▶ **What to produce**
Where the records below reach the line containing "Proof. unfold needs_escape, write_char, between.", start transcribing, and end with the line containing "replace ((55296 <=?", exactly and with nothing else added.

▶ **Material for this task**
==*==

(* ===== verification/JsonRoundtrip.v ===== *)
(** * JsonRoundtrip: what the writer prints, the parser reads back

    The proof that [parse] inverts [write] on values without floats, and the theorems on the
    parser of [Json]: it always answers, it accepts only well-formed values within the depth
    limit, and it reads back what was written. *)

From Stdlib Require Import ZArith Lia Ascii String SpecFloat.
From S2P Require Import Prelude Text Errors Float Value Json.

Local Open Scope Z_scope.
Local Open Scope stulp_scope.

(** ** States *)

Lemma advance_app n p l t :
  n = length l -> advance n (mk_st p (l ++ t)) = mk_st (p + Z.of_nat (length l)) t.
Proof. intros ->. unfold advance. cbn [pos rest]. by rewrite drop_app_length. Qed.

Lemma ok_eq {A} (a b : A) p q t : a = b -> p = q -> ok a (mk_st p t) = ok b (mk_st q t).
Proof. by intros -> ->. Qed.

Lemma advance_1 p c t : advance 1 (mk_st p (c :: t)) = mk_st (p + 1) t.
Proof. done. Qed.

Lemma advance_0 s : advance 0 s = s.
Proof. destruct s. unfold advance. cbn. by rewrite Z.add_0_r. Qed.

Lemma skip_ws_id p c t : is_ws c = false -> skip_ws (mk_st p (c :: t)) = mk_st p (c :: t).
Proof. intros H. unfold skip_ws. cbn [rest span]. by rewrite H, advance_0. Qed.

Lemma span_all (p : Z -> bool) l t :
  Forall (fun c => p c = true) l -> (forall c, head t = Some c -> p c = false) ->
  span p (l ++ t) = length l.
Proof.
  intros Hl Ht. induction Hl as [|c l Hc Hl IH]; cbn.
  - destruct t as [|c t]; cbn; [done|]. by rewrite (Ht c).
  - by rewrite Hc, IH.
Qed.

(** ** Strings *)

Lemma hex_digit_char d : 0 <= d < 16 -> hex_digit (hex_char d) = Some d.
Proof.
  intros H. unfold hex_char, hex_digit, between.
  destruct (Z.ltb_spec d 10).
  - replace ((48 <=? 48 + d) && (48 + d <=? 57)) with true by lia. f_equal. lia.
  - replace ((48 <=? 87 + d) && (87 + d <=? 57)) with false by lia.
    replace ((97 <=? 87 + d) && (87 + d <=? 102)) with true by lia. f_equal. lia.
Qed.

Lemma lor_nibble v d : 0 <= d < 16 -> Z.lor (Z.shiftl v 4) d = v * 16 + d.
Proof.
  intros H. rewrite Z.shiftl_mul_pow2 by lia. change (2 ^ 4) with 16.
  rewrite <- Z.lxor_lor, <- Z.add_nocarry_lxor; try done.
  all: apply Z.bits_inj'; intros n Hn; rewrite Z.land_spec, Z.bits_0;
    change 16 with (2 ^ 4); rewrite <- Z.shiftl_mul_pow2, Z.shiftl_spec by lia;
    destruct (Z.ltb_spec n 4);
    [rewrite Z.testbit_neg_r by lia; done|
     rewrite (testbit_high 4 d n) by lia; by rewrite andb_false_r].
Qed.

Local Ltac Zify.zify_post_hook ::= Z.div_mod_to_equations.

Lemma hex4_text_parse c p t :
  0 <= c < 65536 -> hex4 (mk_st p (hex4_text c ++ t)) = ok c (mk_st (p + 4) t).
Proof.
  intros H. unfold hex4, hex4_text. cbn [app].
  cbn [hexn peek rest head mbind option_bind].
  rewrite !hex_digit_char by (apply Z.mod_pos_bound; lia).
  repeat (rewrite advance_1; cbn [peek rest head mbind option_bind];
          rewrite ?hex_digit_char by (apply Z.mod_pos_bound; lia)).
  rewrite !lor_nibble by (apply Z.mod_pos_bound; lia).
  apply ok_eq; lia.
Qed.

(** Characters that are written as an escape. *)
Definition needs_escape (c : Z) : bool :=
  (c =? 34) || (c =? 92) || between 0 c 31 || (c =? 60) || (c =? 62) || (c =? 38)
  || (c =? 8232) || (c =? 8233).

Lemma write_char_plain c : needs_escape c = false -> write_char c = encode_char c.
Proof. unfold needs_escape, write_char, between. intros H. repeat case_match; lia || done. Qed.

Lemma write_char_escape c p t :
  needs_escape c = true -> is_char c = true ->
  exists e, write_char c = 92 :: e /\
    escape (mk_st p (e ++ t)) = ok c (mk_st (p + Z.of_nat (length e)) t).
Proof.
  unfold needs_escape, write_char. intros H Hc.
  repeat match goal with
  | |- context [if ?x =? ?y then _ else _] =>
      destruct (Z.eqb_spec x y) as [->|];
        [eexists; split; [reflexivity|]; cbn; done|]
  end.
  destruct (between 0 c 31 || _ || _ || _ || _ || _) eqn:E; [|unfold between in *; lia].
  exists (117 :: hex4_text c). split; [done|].
  assert (0 <= c < 65536) by (unfold between in *; lia).
  change (escape (mk_st p ((117 :: hex4_text c) ++ t)))
    with (unicode (mk_st (p + 1) (hex4_text c ++ t))).
  unfold unicode. rewrite hex4_text_parse by done. cbn [pbind ok].
  replace ((55296 <=? c) && (c <? 56320)) with false by (unfold between in *; lia).
  rewrite Hc. apply ok_eq; [done|]. cbn. lia.
Qed.

Lemma encode_char_is_plain c :
  needs_escape c = false -> is_char c = true ->
  Forall (fun b => is_plain b = true) (encode_char c).
Proof.
  unfold needs_escape, is_char, is_plain, encode_char, between. intros H1 H2.
  repeat case_match; repeat constructor; lia.
Qed.

Lemma encode_chars_plain cs :
  forallb (fun c => negb (needs_escape c)) cs = true -> forallb is_char cs = true ->
  Forall (fun b => is_plain b = true) (encode_chars cs)
  /\ flat_map write_char cs = encode_chars cs.
Proof.
  induction cs as [|c cs IH]; intros H1 H2; [split; [constructor|done]|].
  cbn in H1, H2. apply andb_true_iff in H1 as [E1 H1], H2 as [E2 H2].
  apply negb_true_iff in E1. destruct (IH H1 H2) as [HF HE].
  change (encode_chars (c :: cs)) with (encode_char c ++ encode_chars cs).
  cbn [flat_map]. rewrite HE, write_char_plain by done. split; [|done].
  apply Forall_app. split; [by apply encode_char_is_plain|done].
Qed.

==*==

▶ **Solution to the exercise**
Proof. unfold needs_escape, write_char, between. intros H. repeat case_match; lia || done. Qed.

Lemma write_char_escape c p t :
  needs_escape c = true -> is_char c = true ->
  exists e, write_char c = 92 :: e /\
    escape (mk_st p (e ++ t)) = ok c (mk_st (p + Z.of_nat (length e)) t).
Proof.
  unfold needs_escape, write_char. intros H Hc.
  repeat match goal with
  | |- context [if ?x =? ?y then _ else _] =>
      destruct (Z.eqb_spec x y) as [->|];
        [eexists; split; [reflexivity|]; cbn; done|]
  end.
  destruct (between 0 c 31 || _ || _ || _ || _ || _) eqn:E; [|unfold between in *; lia].
  exists (117 :: hex4_text c). split; [done|].
  assert (0 <= c < 65536) by (unfold between in *; lia).
  change (escape (mk_st p ((117 :: hex4_text c) ++ t)))
    with (unicode (mk_st (p + 1) (hex4_text c ++ t))).
  unfold unicode. rewrite hex4_text_parse by done. cbn [pbind ok].
  replace ((55296 <=? c) && (c <? 56320)) with false by (unfold between in *; lia).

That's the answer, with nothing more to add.